(** C14: [originalGlassOpacities] is not cleared by [loadModel]
    (main.js:152-157): after a reload the new model's lens [i] is restored
    to the rest opacity recorded for lens [i] of an earlier model, the new
    rest values being appended after the old ones (main.js:238). *)
Theorem reload_keeps_stale_opacities c a now s i :
  pending s = [] -> (i < length (gs_origOpacities (glassSys s)))%nat ->
  orig_opacity (gs_origOpacities (glassSys (run [CallLoadModel c; LoadDone 0 a now] s))) i =
  orig_opacity (gs_origOpacities (glassSys s)) i.
Proof.
  intros Hp Hi. unfold run. cbn [foldl].
  change (exec (step (CallLoadModel c)) s) with (exec (loadModel_request c) s).
  destruct (loadModel_request_model c s) as (_ & _ & Hp1 & _).
  destruct (loadModel_request_resets c s) as (_ & _ & Ho1 & _).
  rewrite exec_loaddone, Hp1, Hp. cbn [app lookup list_lookup].
  change (delete 0%nat [c]) with (@nil ModelConfig).
  destruct (load_callback_extend (gs_origOpacities (glassSys s)) c a now
              (set_pending [] (exec (loadModel_request c) s))) as [tail Ht].
  { exists []. rewrite app_nil_r. exact Ho1. }
  fold (exec (load_callback c a now) (set_pending [] (exec (loadModel_request c) s))) in Ht.
  rewrite Ht. by apply orig_opacity_extend.
Qed.

(** The loader's callback records the asset's cameras in the table and
    adds one glass material per glass mesh of the asset. *)
Lemma load_callback_records c a now s :
  load_records (foldl (node_cam (asset_center a)) (cameraTargets s) (traverse (asset_root a)))
    (length (gs_materials (glassSys s)) + glass_count a) (exec (load_callback c a now) s).
Proof.
  unfold exec, load_callback. unfold mbind at 1, M_bind at 1, bind at 1, add_model at 1.
  destruct (instantiate (traverse (asset_root a)) (mats s) (next_mat s)) as [[os st] n] eqn:Ei.
  destruct (instantiate_spec _ _ _ _ _ _ Ei) as (_ & _ & Hslot & Hcam & Hgl).
  unfold mbind at 1, M_bind at 1, bind at 1, gets at 1. cbn [models]. rewrite lookup_insert_eq.
  cbn [default]. change (id os) with os. unfold mbind at 1, M_bind at 1, bind at 1.
  match goal with |- context [load_pass c ?ctr os ?s1] =>
    destruct (load_pass_returns c ctr os s1) as (objs' & s2 & E2);
    destruct (load_pass_effect c ctr os s1) as (Hc & Hg & _ & _);
    [intros o id Hin Hk; specialize (Hslot o id Hin Hk); simpl; lia|] end.
  rewrite E2 in Hc, Hg |- *. cbn [snd cameraTargets glassSys mats] in Hc, Hg. cbv beta iota.
  match goal with |- load_records _ _ (?m s2).2 =>
    assert (Hp : preserves (records_fields (cameraTargets s2) (gs_materials (glassSys s2))) m)
      by field_solve;
    destruct (Hp s2 (conj eq_refl eq_refl)) as [H1 H2] end.
  split; [rewrite H1, Hc, Hcam | rewrite H2, Hg, Hgl]; reflexivity.
Qed.

(** A load started with no other load in flight records exactly the
    asset's cameras and glass meshes, whatever the page held before. *)
Lemma load_determined c a now s :
  pending s = [] ->
  load_records (camera_table a) (glass_count a) (load_once c a now s) /\
  pending (load_once c a now s) = [].
Proof.
  intros Hp. unfold load_once, run. cbn [foldl].
  change (exec (step (CallLoadModel c)) s) with (exec (loadModel_request c) s).
  destruct (loadModel_request_model c s) as (_ & _ & Hp1 & _).
  destruct (loadModel_request_resets c s) as (Hg1 & _ & _ & Hc1).
  rewrite exec_loaddone, Hp1, Hp. cbn [app lookup list_lookup].
  change (delete 0%nat [c]) with (@nil ModelConfig).
  pose proof (load_callback_records c a now (set_pending [] (exec (loadModel_request c) s))) as H.
  destruct (load_callback_scene c a now (set_pending [] (exec (loadModel_request c) s)))
    as (_ & _ & Hp2 & _).
  unfold set_pending in H, Hp2 at 2. cbn [cameraTargets glassSys pending] in H, Hp2.
  rewrite Hc1, Hg1 in H. split; [exact H|exact Hp2].
Qed.

(** C18: loading asset X, then Y, then X again, each load completing
    before the next starts, gives the same camera table and the same
    number of glass materials as the first load of X: the table is the
    cameras of X by name, targeting X's centre, and there is one glass
    material per glass mesh of X (spec section 8, round trip). *)
Theorem reload_roundtrip cX cY aX aY t1 t2 t3 s :
  pending s = [] ->
  cameraTargets (load_once cX aX t3 (load_once cY aY t2 (load_once cX aX t1 s))) =
    cameraTargets (load_once cX aX t1 s) /\
  length (gs_materials (glassSys (load_once cX aX t3 (load_once cY aY t2 (load_once cX aX t1 s))))) =
    length (gs_materials (glassSys (load_once cX aX t1 s))) /\
  cameraTargets (load_once cX aX t1 s) = camera_table aX /\
  length (gs_materials (glassSys (load_once cX aX t1 s))) = glass_count aX.
Proof.
  intros Hp.
  destruct (load_determined cX aX t1 s Hp) as [[Hc1 Hg1] Hp1].
  destruct (load_determined cY aY t2 _ Hp1) as [_ Hp2].
  destruct (load_determined cX aX t3 _ Hp2) as [[Hc3 Hg3] _].
  rewrite Hc1, Hg1, Hc3, Hg3. auto.
Qed.

Lemma step_arms ev : preserves arms_empty (step ev).
Proof.
  destruct ev; unfold step, animate_frame, load_callback, loadModel_request, set_flags_from,
    dispose_current; field_solve;
    apply preserves_modify; intros s Hs;
    first [destruct (glass_frame _ _ _ _ _ _); exact Hs | destruct (currentModel s); exact Hs
          | reflexivity].
Qed.

(** C20: in every state the page reaches, [armsTextMeshes] is empty: the
    arm-text update loop of [applyConfig] (main.js:430-460) never runs. *)
Theorem run_arms_text_empty evs : armsTextMeshes (run evs page_start) = [].
Proof.
  apply (run_invariant arms_empty); [intros ev; apply step_arms|reflexivity].
Qed.

(** A skin button re-tunes each glass material of a well-formed state in
    place (main.js:465-476). *)
Lemma skin_click_retunes_glass_wf c s i id m :
  session_wf s -> armsTextMeshes s = [] -> currentModel s <> None ->
  gs_materials (glassSys s) !! i = Some id -> mats s !! id = Some m ->
  exists m', mats (exec (step (ClickSkin c)) s) !! id = Some m' /\
    m_color m' = glass_color (glass c) /\ m_opacity m' = glass_opacity (glass c) /\
    m_alphaMap m' = (if js_true (gradient (glass c)) then Some gradientTexture else None) /\
    m_roughness m' = m_roughness m /\ m_metalness m' = m_metalness m.
Proof.
  intros (Hf & Hnd & _) Har Hcm Hi Hm. rewrite exec_click.
  exists (update_glass c (logo_texture_of c) m).
  split; [|repeat split].
  apply (applyConfig_glass c id m (gs_materials (glassSys s)) Hnd).
  - by eapply list_elem_of_lookup_2.
  - repeat split; auto.
Qed.

End PageProofs.

(** ** Witnesses *)

Section PageWitnesses.
#[local] Existing Instance witness_ops.

(** The page after the Cosmic Blue model loaded, the Lenses button, and
    frames until the fade to clear has begun. *)
Definition lenses_session : Session :=
  run [LoadDone 0 sample_asset 500; ClickCamera "Cam_Lenses" 600; AnimFrame 601 601;
       AnimFrame 1500 1500; AnimFrame 2000 2000] page_start.

(** Clicking Matte Black Clear (glass opacity 0.15, no animation) there:
    the next frame puts the first lens back to Cosmic Blue's rest values. *)
Lemma skin_click_then_stop_restores_old_rest_witness :
  (exists m, mats (run [ClickSkin Skins.MATTE_BLACK_CLEAR; AnimFrame 2100 2100] lenses_session)
               !! 8%nat = Some m /\
             m_color m = orig_color (gs_origColors (glassSys lenses_session)) 0 /\
             m_opacity m = orig_opacity (gs_origOpacities (glassSys lenses_session)) 0) /\
  orig_opacity (gs_origOpacities (glassSys lenses_session)) 0 = 0.9.
Proof.
  split; [|vm_compute; reflexivity].
  apply skin_click_then_stop_restores_old_rest.
  - unfold lenses_session. apply run_wf, page_start_wf.
  - vm_compute. reflexivity.
  - vm_compute. reflexivity.
  - vm_compute. reflexivity.
Defined.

^^^^

PROBLEM STATEMENT:
Find where the line with "first [destruct (glass_frame" sits in the material above, then copy exactly from it through the line with "#[local] Existing Instance witness_ops.". Add no other line.

ANSWER BELOW:
    first [destruct (glass_frame _ _ _ _ _ _); exact Hs | destruct (currentModel s); exact Hs
          | reflexivity].
Qed.

(** C20: in every state the page reaches, [armsTextMeshes] is empty: the
    arm-text update loop of [applyConfig] (main.js:430-460) never runs. *)
Theorem run_arms_text_empty evs : armsTextMeshes (run evs page_start) = [].
Proof.
  apply (run_invariant arms_empty); [intros ev; apply step_arms|reflexivity].
Qed.

(** A skin button re-tunes each glass material of a well-formed state in
    place (main.js:465-476). *)
Lemma skin_click_retunes_glass_wf c s i id m :
  session_wf s -> armsTextMeshes s = [] -> currentModel s <> None ->
  gs_materials (glassSys s) !! i = Some id -> mats s !! id = Some m ->
  exists m', mats (exec (step (ClickSkin c)) s) !! id = Some m' /\
    m_color m' = glass_color (glass c) /\ m_opacity m' = glass_opacity (glass c) /\
    m_alphaMap m' = (if js_true (gradient (glass c)) then Some gradientTexture else None) /\
    m_roughness m' = m_roughness m /\ m_metalness m' = m_metalness m.
Proof.
  intros (Hf & Hnd & _) Har Hcm Hi Hm. rewrite exec_click.
  exists (update_glass c (logo_texture_of c) m).
  split; [|repeat split].
  apply (applyConfig_glass c id m (gs_materials (glassSys s)) Hnd).
  - by eapply list_elem_of_lookup_2.
  - repeat split; auto.
Qed.

End PageProofs.

(** ** Witnesses *)

Section PageWitnesses.
#[local] Existing Instance witness_ops.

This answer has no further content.